Optimisation vs Conventional Marketing
Traditional marketing work often focuses on execution, launching campaigns, producing content, running ads, sending emails. It's calendar-driven and output-focused.
Optimisation, on the other hand, is performance-driven. It asks:
What’s working?
What’s not?
Where are the bottlenecks?
What’s the next most impactful change we can make?
Conventional marketing is about doing more. Optimisation is about doing better.
What Does an Optimisation Approach Look Like?
An optimisation-first approach includes:
Diagnosing
Start with data. Where are users dropping off? Which channels underperform? What products aren’t converting? This stage is about clarity; understanding your current performance.Prioritising
Not every issue is worth fixing right now. Optimisers use frameworks (like ICE or PIE) to prioritise high-impact, low-effort opportunities.Experimenting
Test before you commit. If you’re north of 7 figures, whether it’s A/B testing landing pages, trialling new messaging or experimenting with pricing, experiments validate direction before scaling.Iterating
No outcome is final. Optimisation is a loop: diagnose, prioritise, test, learn, repeat.Documenting
Every insight gained becomes part of a playbook. You’re not just improving performance, you’re building a system of repeatable, scaleable knowledge.
Who Leads the Optimisation Process?
Optimisation isn’t a job title, it’s a function that touches every part of the business. But someone must own it. They must LEAD the optimisation process and engrain the optimiser mindset.
In growing ecommerce brands, this is often the role of:
The Head of Growth – if they understand performance deeply.
The Founder or CMO – in earlier-stage teams where they wear multiple hats.
A Dedicated Optimisation Consultant – in more mature companies hired to initiate the entire optimisation process.
Regardless of job title, they’re the ones asking, “how do we improve this?” again and again.
The Optimisation Mindset
Optimisation isn’t just a process. It’s a mindset. Here’s what that looks like:
Curiosity over certainty: Optimisers don’t assume. They explore.

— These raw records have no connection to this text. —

(* ===== verification/GoLib.v ===== *)
(** The parts of Go and of its standard library the modelled code uses:
    [strings], [strconv] and [time].  Strings are byte strings; the white space
    of [strings.TrimSpace] and the case mapping of [strings.ToLower] are those of
    the ASCII range (the ids, names and attribute values the program handles
    there are ASCII).  A [time.Time] carries the monotonic and the wall clock
    reading in nanoseconds, as Go's does for values that come from [time.Now];
    [Sub], [Before] and [After] compare the monotonic one, [Unix] reads the wall
    clock. *)
From stdpp Require Import base gmap strings list.
From Stdlib Require Import ZArith Lia Ascii String.
From S2P Require Import Prelude.
Open Scope Z_scope.

Abbreviation chars := String.list_ascii_of_string.
Abbreviation of_chars := String.string_of_list_ascii.

(** ** strings *)
Definition newline : string := String "010"%char EmptyString.

Section Strings.
Definition is_space (c : ascii) : bool :=
  let n := N_of_ascii c in (n =? 32)%N || ((9 <=? n)%N && (n <=? 13)%N).

Fixpoint drop_while {A} (p : A -> bool) (l : list A) : list A :=
  match l with
  | [] => []
  | a :: l' => if p a then drop_while p l' else l
  end.

Definition trim_right_chars (l : list ascii) : list ascii :=
  rev (drop_while is_space (rev l)).
Definition TrimSpace (s : string) : string :=
  of_chars (trim_right_chars (drop_while is_space (chars s))).

Definition lower_char (c : ascii) : ascii :=
  let n := N_of_ascii c in
  if ((65 <=? n)%N && (n <=? 90)%N)%bool then ascii_of_N (n + 32) else c.
Definition ToLower (s : string) : string := of_chars (map lower_char (chars s)).

Definition HasPrefix (s p : string) : bool := String.prefix p s.
Definition TrimPrefix (s p : string) : string :=
  if HasPrefix s p
  then String.substring (String.length p) (String.length s - String.length p) s
  else s.
Fixpoint has_sub (fuel : nat) (s sub : string) : bool :=
  String.prefix sub s ||
  match fuel, s with
  | S f, String _ s' => has_sub f s' sub
  | _, _ => false
  end.
Definition Contains (s sub : string) : bool := has_sub (String.length s) s sub.

(** [strings.Split(s, sep)] for a one-byte separator: always at least one part. *)
Fixpoint split_chars (sep : ascii) (l cur : list ascii) : list string :=
  match l with
  | [] => [of_chars (rev cur)]
  | c :: l' =>
      if Ascii.eqb c sep then of_chars (rev cur) :: split_chars sep l' []
      else split_chars sep l' (c :: cur)
  end.
Definition Split (s : string) (sep : ascii) : list string := split_chars sep (chars s) [].
Definition Join (parts : list string) (sep : string) : string := String.concat sep parts.
End Strings.

(** ** strconv *)
Section Strconv.
Definition digit_of (c : ascii) : option Z :=
  let n := Z.of_N (N_of_ascii c) in
  if (48 <=? n) && (n <=? 57) then Some (n - 48) else None.

Fixpoint digits_val (l : list ascii) (acc : Z) : option Z :=
  match l with
  | [] => Some acc
  | c :: l' => match digit_of c with
               | Some d => digits_val l' (acc * 10 + d)
               | None => None
               end
  end.

(** [strconv.Atoi]: an optional sign, at least one digit, digits only, and a
    value an [int] holds. *)
Definition unsigned_val (l : list ascii) : option Z :=
  match l with [] => None | _ => digits_val l 0 end.
Definition in_range (z : Z) : option Z := if in_int64 z then Some z else None.
Definition Atoi (s : string) : option Z :=
  match chars s with
  | "-"%char :: l => match unsigned_val l with Some v => in_range (- v) | None => None end
  | "+"%char :: l => match unsigned_val l with Some v => in_range v | None => None end
  | l => match unsigned_val l with Some v => in_range v | None => None end
  end.

Definition digit_char (d : Z) : ascii := ascii_of_N (Z.to_N (48 + d)).
Fixpoint udigits (fuel : nat) (z : Z) (acc : list ascii) : list ascii :=
  let acc' := digit_char (z mod 10) :: acc in
  match fuel with
  | O => acc'
  | S f => if z <? 10 then acc' else udigits f (z / 10) acc'
  end.
(** [strconv.Itoa]; the fuel is the bit length of the number, each step
    removes at least one bit. *)
Definition itoa_chars (z : Z) : list ascii := udigits (Z.to_nat (Z.log2 z)) z [].
Definition Itoa (z : Z) : string :=
  of_chars (if z <? 0 then "-"%char :: itoa_chars (- z) else itoa_chars z).

Lemma digit_char_digit d : 0 <= d < 10 -> digit_of (digit_char d) = Some d.
Proof.
  intros H. assert (d = 0 \/ d = 1 \/ d = 2 \/ d = 3 \/ d = 4 \/ d = 5 \/ d = 6 \/
    d = 7 \/ d = 8 \/ d = 9) as Hd by lia.
  by repeat (destruct Hd as [->|Hd]; [reflexivity|]); subst.
Qed.

Lemma digits_val_acc l acc v :
  digits_val l acc = Some v -> exists k, 0 <= k /\ forall a, digits_val l a = Some (a * 10 ^ k + (v - acc * 10 ^ k)).
Proof.
  revert acc v. induction l as [|c l IH]; intros acc v; cbn.
  - intros [= ->]. exists 0. split; [lia|]. intros a. f_equal. lia.
  - destruct (digit_of c) as [d|]; [|done]. intros H.
    destruct (IH _ _ H) as (k & Hk & Ha). exists (k + 1). split; [lia|]. intros a.
    rewrite Ha. f_equal. rewrite Z.pow_add_r by lia. nia.
Qed.

Lemma udigits_val fuel z acc v :
  0 <= z -> z < 10 ^ (Z.of_nat fuel + 1) ->
  digits_val (udigits fuel z acc) 0 = Some v <-> digits_val acc z = Some v.
Proof.
  revert z acc. induction fuel as [|f IH]; intros z acc Hz Hlt; cbn [udigits].
  - assert (z mod 10 = z) as -> by (apply Z.mod_small; lia). cbn.
    rewrite digit_char_digit by lia. done.
  - pose proof (Z.mod_pos_bound z 10 ltac:(lia)) as Hm.
    destruct (z <? 10) eqn:E; cbn.
    + assert (z mod 10 = z) as -> by (apply Z.mod_small; lia).
      rewrite digit_char_digit by lia. done.
    + rewrite IH.
      * cbn. rewrite digit_char_digit by lia.
        by replace (z / 10 * 10 + z mod 10) with z by (pose proof (Z.div_mod z 10); lia).
      * apply Z.div_pos; lia.
      * apply Z.div_lt_upper_bound; [lia|].
        replace (Z.of_nat (S f) + 1) with (1 + (Z.of_nat f + 1)) in Hlt by lia.
        rewrite Z.pow_add_r in Hlt by lia. lia.
Qed.

Lemma itoa_fuel z : 0 <= z -> z < 10 ^ (Z.of_nat (Z.to_nat (Z.log2 z)) + 1).
Proof.
  intros Hz. rewrite Z2Nat.id by apply Z.log2_nonneg.
  destruct (Z.eq_dec z 0) as [->|Hn]; [done|].
  pose proof (Z.log2_spec z ltac:(lia)) as [_ Hl].
  eapply Z.lt_le_trans; [exact Hl|].
  apply Z.pow_le_mono_l. lia.
Qed.

Lemma itoa_chars_val z : 0 <= z -> digits_val (itoa_chars z) 0 = Some z.
Proof. intros Hz. apply udigits_val; [done|by apply itoa_fuel|done]. Qed.

(** The text [Itoa] prints holds digits only (after the sign), so no byte of it
    is white space. *)
Lemma digit_char_not_space d : 0 <= d < 10 -> is_space (digit_char d) = false.
Proof.
  intros H. assert (d = 0 \/ d = 1 \/ d = 2 \/ d = 3 \/ d = 4 \/ d = 5 \/ d = 6 \/
    d = 7 \/ d = 8 \/ d = 9) as Hd by lia.
  by repeat (destruct Hd as [->|Hd]; [reflexivity|]); subst.
Qed.

Lemma udigits_shape fuel z acc : exists d l,
  0 <= d < 10 /\ udigits fuel z acc = digit_char d :: l.
Proof.
  revert z acc. induction fuel as [|f IH]; intros z acc; cbn [udigits].
  - eexists _, _. split; [|done]. apply Z.mod_pos_bound. lia.
  - destruct (z <? 10); [|apply IH].
    eexists _, _. split; [|done]. apply Z.mod_pos_bound. lia.
Qed.

Lemma udigits_Forall (P : ascii -> Prop) fuel z acc :
  (forall d, 0 <= d < 10 -> P (digit_char d)) -> Forall P acc -> Forall P (udigits fuel z acc).
Proof.
  intros HP. revert z acc. induction fuel as [|f IH]; intros z acc Hacc; cbn [udigits].
  - constructor; [|done]. apply HP, Z.mod_pos_bound. lia.
  - assert (Forall P (digit_char (z mod 10) :: acc)).
    { constructor; [|done]. apply HP, Z.mod_pos_bound. lia. }
    destruct (z <? 10); auto.
Qed.
End Strconv.

Section RoundTrip.
Lemma digit_char_not_sign d : 0 <= d < 10 -> digit_char d <> "-"%char /\ digit_char d <> "+"%char.
Proof.
  intros H. assert (d = 0 \/ d = 1 \/ d = 2 \/ d = 3 \/ d = 4 \/ d = 5 \/ d = 6 \/
    d = 7 \/ d = 8 \/ d = 9) as Hd by lia.
  by repeat (destruct Hd as [->|Hd]; [done|]); subst.
Qed.

Lemma unsigned_val_itoa z : 0 <= z -> unsigned_val (itoa_chars z) = Some z.
Proof.
  intros Hz. pose proof (itoa_chars_val z Hz) as Hv. unfold unsigned_val.
  destruct (itoa_chars z) eqn:E; [|done].
  destruct (udigits_shape (Z.to_nat (Z.log2 z)) z []) as (d & l & _ & Hs).
  unfold itoa_chars in E. congruence.
Qed.

Lemma Atoi_nonneg l d t :
  l = digit_char d :: t -> 0 <= d < 10 ->
  Atoi (of_chars l) = match unsigned_val l with Some v => in_range v | None => None end.
Proof.
  intros -> Hd. unfold Atoi. rewrite String.list_ascii_of_string_of_list_ascii.
  destruct (digit_char_not_sign d Hd) as [H1 H2].
  destruct (digit_char d) as [[] [] [] [] [] [] [] []]; try done.
Qed.

(** [Atoi] reads back what [Itoa] prints. *)
Lemma Atoi_Itoa z : in_int64 z = true -> Atoi (Itoa z) = Some z.
Proof.
  intros Hr. unfold Itoa. destruct (z <? 0) eqn:E.
  - unfold Atoi. cbn. rewrite String.list_ascii_of_string_of_list_ascii.
    rewrite unsigned_val_itoa by lia. unfold in_range.
    by rewrite Z.opp_involutive, Hr.
  - destruct (udigits_shape (Z.to_nat (Z.log2 z)) z []) as (d & l & Hd & Hs).
    rewrite (Atoi_nonneg (itoa_chars z) d l Hs Hd), unsigned_val_itoa by lia.
    unfold in_range. by rewrite Hr.
Qed.

Lemma drop_while_false {A} (p : A -> bool) a l :
  p a = false -> drop_while p (a :: l) = a :: l.
Proof. intros H. cbn. by rewrite H. Qed.

Lemma trim_right_snoc l c :
  is_space c = false -> trim_right_chars (l ++ [c]) = l ++ [c].
Proof.
  intros H. unfold trim_right_chars. rewrite rev_app_distr. cbn [rev app].
  rewrite drop_while_false by done. cbn. by rewrite rev_involutive.
Qed.

Lemma trim_right_space l c :
  is_space c = true -> trim_right_chars (l ++ [c]) = trim_right_chars l.
Proof.
  intros H. unfold trim_right_chars. rewrite rev_app_distr. cbn [rev app].
  cbn. by rewrite H.
Qed.

(** Trimming a decimal number followed by a newline gives the number back. *)
Lemma TrimSpace_Itoa_nl z :
  0 <= z -> TrimSpace (String.append (Itoa z) newline) = Itoa z.
Proof.
  intros Hz. unfold Itoa. assert ((z <? 0) = false) as -> by lia.
  set (l := itoa_chars z).
  assert (Hf : Forall (fun c => is_space c = false) l).
  { apply udigits_Forall; [apply digit_char_not_space|constructor]. }
  assert (Hne : l <> []).
  { unfold l, itoa_chars.
    destruct (udigits_shape (Z.to_nat (Z.log2 z)) z []) as (d & t & _ & ->). done. }
  assert (Hc : chars (String.append (of_chars l) newline) = l ++ ["010"%char]).
  { clearbody l. clear. induction l as [|c l IH]; [done|].
    change (c :: chars (String.append (of_chars l) (String "010"%char EmptyString)) =
            c :: (l ++ ["010"%char])). f_equal. exact IH. }
  unfold TrimSpace. rewrite Hc.
  destruct l as [|c l']; [done|]. inversion_clear Hf as [|? ? Hc0 Hf'].
  cbn [app]. rewrite drop_while_false by done.
  change (c :: l' ++ ["010"%char]) with ((c :: l') ++ ["010"%char]).
  rewrite trim_right_space by done. f_equal.
  destruct (exists_last (l := c :: l') ltac:(done)) as (l0 & x & Hl). rewrite Hl.
  apply trim_right_snoc.
  assert (In x (c :: l')) as Hin by (rewrite Hl; apply in_or_app; right; by left).
  destruct Hin as [<-|Hin]; [done|].
  rewrite Forall_forall in Hf'. apply Hf'. by apply list_elem_of_In.
Qed.
End RoundTrip.

(** ** Trimming, splitting and joining *)
Section Texts.
Lemma drop_while_head {A} (p : A -> bool) l :
  match drop_while p l with [] => True | a :: _ => p a = false end.
Proof. induction l as [|a l IH]; cbn; [done|]. destruct (p a) eqn:E; [done|exact E]. Qed.
Lemma drop_while_suffix {A} (p : A -> bool) l : drop_while p l `suffix_of` l.
Proof.
  induction l as [|a l IH]; cbn; [done|]. destruct (p a); [|done]. by apply suffix_cons_r.
Qed.
Lemma drop_while_id {A} (p : A -> bool) l :
  match l with [] => True | a :: _ => p a = false end -> drop_while p l = l.
Proof. destruct l as [|a l]; cbn; [done|]. by intros ->. Qed.

Lemma chars_of_chars l : chars (of_chars l) = l.
Proof. apply String.list_ascii_of_string_of_list_ascii. Qed.
Lemma of_chars_chars s : of_chars (chars s) = s.
Proof. apply String.string_of_list_ascii_of_string. Qed.
Lemma chars_app s t : chars (String.append s t) = chars s ++ chars t.
Proof. induction s as [|c s IH]; [done|]. change (c :: chars (String.append s t) = c :: chars s ++ chars t). by f_equal. Qed.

Measurement over motion: They track outcomes, not just activities.
Progress over perfection: They launch small, learn fast and scale what works.
Sustainable growth over quick wins: They care about long-term improvements, not just vanity spikes.

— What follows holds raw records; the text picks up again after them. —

Lemma fround_int_between a b x :
  inject_Z a <= x -> x <= inject_Z b -> inject_Z a <= fround x <= inject_Z b.
Proof.
  intros H1 H2. unfold fround.
  destruct (Qle_bool 0 x) eqn:E.
  - rewrite <- !Zle_Qle. rewrite <- (Qfloor_Z a) at 1. split.
    + apply Qfloor_resp_le. lra.
    + assert (Qfloor (x + (1 # 2)) < b + 1)%Z; [|lia].
      rewrite Zlt_Qlt, inject_Z_plus. change (inject_Z 1) with 1.
      eapply Qle_lt_trans; [apply Qfloor_le|]. lra.
  - rewrite <- !Zle_Qle. split.
    + assert (Qfloor (- x + (1 # 2)) < - a + 1)%Z; [|lia].
      rewrite Zlt_Qlt, inject_Z_plus, inject_Z_opp. change (inject_Z 1) with 1.
      eapply Qle_lt_trans; [apply Qfloor_le|]. lra.
    + pose proof (Qfloor_resp_le (inject_Z (- b)) (- x + (1 # 2))) as H.
      rewrite Qfloor_Z in H. rewrite inject_Z_opp in H. specialize (H ltac:(lra)). lia.
Qed.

They understand that no channel, campaign, or process is ever “done.” Everything can be improved. It’s a constant, creative, and strategic pursuit of better.
Why It Matters
In a landscape where costs are rising and customer attention is fragmented, simply doing more no longer guarantees growth. The brands that thrive are the ones that learn faster, focus smarter and execute with intention.
That’s the power of optimisation. It’s not just another to-do. It’s the lens through which successful brands see the world.

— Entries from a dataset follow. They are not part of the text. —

(* ===== verification/GoTime.v ===== *)
(** The parts of Go's package time that parse texts: [time.ParseDuration], and
    [time.Parse] and [Format] with the layout "15:04". *)
From stdpp Require Import base gmap strings list.
From Stdlib Require Import ZArith QArith Lia Ascii String.
From S2P Require Import Prelude GoLib Float64.
Open Scope Z_scope.

Definition is_digit (c : ascii) : bool := match digit_of c with Some _ => true | None => false end.

(** ** ParseDuration *)

(** [leadingInt]: the value of the leading digits and the rest; [None] on overflow. *)
Fixpoint leadingInt (l : list ascii) (x : Z) : option (Z * list ascii) :=
  match l with
  | c :: l' =>
      match digit_of c with
      | Some d =>
          if 2 ^ 63 / 10 <? x then None
          else let x := x * 10 + d in
               if 2 ^ 63 <? x then None else leadingInt l' x
      | None => Some (x, l)
      end
  | [] => Some (x, [])
  end.

(** [leadingFraction]: digits past an overflow are skipped. *)
Fixpoint leadingFraction (l : list ascii) (x : Z) (scale : Q) (overflow : bool) : Z * Q * list ascii :=
  match l with
  | c :: l' =>
      match digit_of c with
      | Some d =>
          if overflow then leadingFraction l' x scale true
          else if (2 ^ 63 - 1) / 10 <? x then leadingFraction l' x scale true
          else let y := x * 10 + d in
               if 2 ^ 63 <? y then leadingFraction l' x scale true
               else leadingFraction l' y (fmul scale (of_int 10)) false
      | None => (x, scale, l)
      end
  | [] => (x, scale, [])
  end.

(** The unit is everything up to the next digit or dot. *)
Fixpoint take_unit (l : list ascii) : list ascii * list ascii :=
  match l with
  | c :: l' => if (Ascii.eqb c "." || is_digit c)%bool then ([], l)
               else let r := take_unit l' in (c :: r.1, r.2)
  | [] => ([], [])
  end.
(** The micro sign and the Greek mu are two bytes in UTF-8. *)
Definition unit_of (u : string) : option Z :=
  if String.eqb u "ns" then Some 1
  else if String.eqb u "us" then Some Microsecond
  else if String.eqb u (String "194" (String "181" "s")) then Some Microsecond
  else if String.eqb u (String "206" (String "188" "s")) then Some Microsecond
  else if String.eqb u "ms" then Some Millisecond
  else if String.eqb u "s" then Some Second
  else if String.eqb u "m" then Some Minute
  else if String.eqb u "h" then Some Hour
  else None.

(** One number with its unit: the nanoseconds and the rest. *)
Definition duration_part (l : list ascii) : option (Z * list ascii) :=
  match l with
  | c :: _ =>
      if negb (Ascii.eqb c "." || is_digit c) then None
      else
        match leadingInt l 0 with
        | None => None
        | Some (v, l1) =>
            let pre := negb (List.length l1 =? List.length l)%nat in
            let '(f, scale, l2, post) :=
              match l1 with
              | "."%char :: l1' =>
                  let '(f, scale, l2) := leadingFraction l1' 0 (of_int 1) false in
                  (f, scale, l2, negb (List.length l2 =? List.length l1')%nat)
              | _ => (0, of_int 1, l1, false)
              end in
            if negb pre && negb post then None
            else
              let '(u, l3) := take_unit l2 in
              match u with
              | [] => None
              | _ =>
                  match unit_of (of_chars u) with
                  | None => None
                  | Some unit =>
                      if 2 ^ 63 / unit <? v then None
                      else
                        let v := v * unit in
                        let v := if 0 <? f
                                 then v + to_int (fmul (of_int f) (fdiv (of_int unit) scale)) else v in
                        if (0 <? f) && (2 ^ 63 <? v) then None else Some (v, l3)
                  end
              end
        end
  | [] => None
  end.

(** Every part takes at least one byte, so the length is fuel enough. *)
Fixpoint duration_parts (fuel : nat) (l : list ascii) (d : Z) : option Z :=
  match l, fuel with
  | [], _ => Some d
  | _, O => None
  | _, S f =>
      match duration_part l with
      | None => None
      | Some (v, l') => let d := d + v in if 2 ^ 63 <? d then None else duration_parts f l' d
      end
  end.

Definition ParseDuration (s : string) : option Z :=
  let '(neg, l) := match chars s with
                   | "-"%char :: l => (true, l)
                   | "+"%char :: l => (false, l)
                   | l => (false, l)
                   end in
  match l with
  | ["0"%char] => Some 0
  | [] => None
  | _ =>
      match duration_parts (List.length l) l 0 with
      | None => None
      | Some d => if (neg : bool) then Some (- d) else if 2 ^ 63 - 1 <? d then None else Some d
      end
  end.

Example ParseDuration_ex :
  map ParseDuration ["10s"; "1h30m"; "1.5h"; "-250ms"; "0"; ""; "10"; ".s"; "9223372036854775807ns"; "9223372036854775808ns"]
  = [Some (10 * Second); Some (90 * Minute); Some (90 * Minute); Some (-250 * Millisecond); Some 0; None; None;
     None; Some (2 ^ 63 - 1); None].
Proof. by vm_compute. Qed.

(** ** The layout "15:04" *)

(** [getnum]: one or two digits, exactly two when [fixed]. *)
Definition getnum (l : list ascii) (fixed : bool) : option (Z * list ascii) :=
  match l with
  | c :: l' =>
      match digit_of c with
      | None => None
      | Some d =>
          match l' with
          | c2 :: l2 =>
              match digit_of c2 with
              | Some d2 => Some (d * 10 + d2, l2)
              | None => if fixed then None else Some (d, l')
              end
          | [] => if fixed then None else Some (d, l')
          end
      end
  | [] => None
  end.

(** [time.Parse("15:04", s)]: hour and minute. *)
Definition parse_clock (s : string) : option (Z * Z) :=
  match getnum (chars s) false with
  | Some (h, ":"%char :: l) =>
      if 24 <=? h then None
      else match getnum l true with
           | Some (m, []) => if 60 <=? m then None else Some (h, m)
           | _ => None
           end
  | _ => None
  end.
(** [t.Format("15:04")] *)
Definition two_digits (n : Z) : string :=
  String (digit_char (n / 10)) (String (digit_char (n mod 10)) EmptyString).
Definition format_clock (h m : Z) : string :=
  String.append (two_digits h) (String.append ":" (two_digits m)).

Example parse_clock_ex : map parse_clock ["22:00"; "7:05"; "24:00"; "12:60"; "1:5"; "12:30 "; "ab"]
  = [Some (22, 0); Some (7, 5); None; None; None; None; None].
Proof. by vm_compute. Qed.

Lemma digit_of_bounds c d : digit_of c = Some d -> 0 <= d <= 9.
Proof. unfold digit_of. case_match; [|done]. intros [= <-]. split_bools. lia. Qed.

Lemma getnum_bounds l fixed v l' : getnum l fixed = Some (v, l') -> 0 <= v <= 99.
Proof.
  unfold getnum. destruct l as [|c l1]; [done|]. destruct (digit_of c) as [d|] eqn:Ed; [|done].
  apply digit_of_bounds in Ed. destruct l1 as [|c2 l2].
  - destruct fixed; [done|]. intros [= <- <-]. lia.
  - destruct (digit_of c2) as [d2|] eqn:Ed2; [apply digit_of_bounds in Ed2|destruct fixed; [done|]];
      intros [= <- <-]; lia.
Qed.

Lemma parse_clock_bounds s h m : parse_clock s = Some (h, m) -> 0 <= h < 24 /\ 0 <= m < 60.
Proof.
  unfold parse_clock. destruct (getnum (chars s) false) as [[h' l]|] eqn:Eh; [|done].
  apply getnum_bounds in Eh. destruct l as [|c l]; [done|].
  destruct (Ascii.eqb_spec c ":") as [->|Hc].
  - destruct (24 <=? h') eqn:E24; [done|].
    destruct (getnum l true) as [[m' [|? ?]]|] eqn:Em; [|done|done]. apply getnum_bounds in Em.
    destruct (60 <=? m') eqn:E60; [done|]. intros [= <- <-]. lia.
  - intros H. exfalso. destruct c as [[] [] [] [] [] [] [] []]; done.
Qed.

(** The canonical form of a clock time parses to itself. *)
Lemma getnum_two n l : 0 <= n < 100 ->
  forall fixed, getnum (digit_char (n / 10) :: digit_char (n mod 10) :: l) fixed = Some (n, l).
Proof.
  intros Hn fixed. pose proof (Z.mod_pos_bound n 10). pose proof (Z.div_mod n 10).
  assert (0 <= n / 10 < 10) by (split; [apply Z.div_pos|apply Z.div_lt_upper_bound]; lia).
  unfold getnum. rewrite !digit_char_digit by lia. repeat f_equal; lia.
Qed.

Lemma parse_format_clock h m : 0 <= h < 24 -> 0 <= m < 60 -> parse_clock (format_clock h m) = Some (h, m).
Proof.
  intros Hh Hm. unfold parse_clock.
  change (chars (format_clock h m)) with
    (digit_char (h / 10) :: digit_char (h mod 10) :: ":"%char ::
     digit_char (m / 10) :: digit_char (m mod 10) :: []).
  rewrite !getnum_two by lia.
  by assert ((24 <=? h) = false /\ (60 <=? m) = false) as [-> ->] by lia.
Qed.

And you know what? It’s one hell of a rewarding role. To take a holistic view of ecommerce growth performance understanding the impact of each component of the ecommerce growth machine. To onboard marketers who start out reluctant of change and to achieve buy-in across the business. It’s a challenge, no doubt about it, but when you start to see the results materialise? It’s a great feeling. Optimisation is as much about change as it is about continuous improvement. Improvement is the change.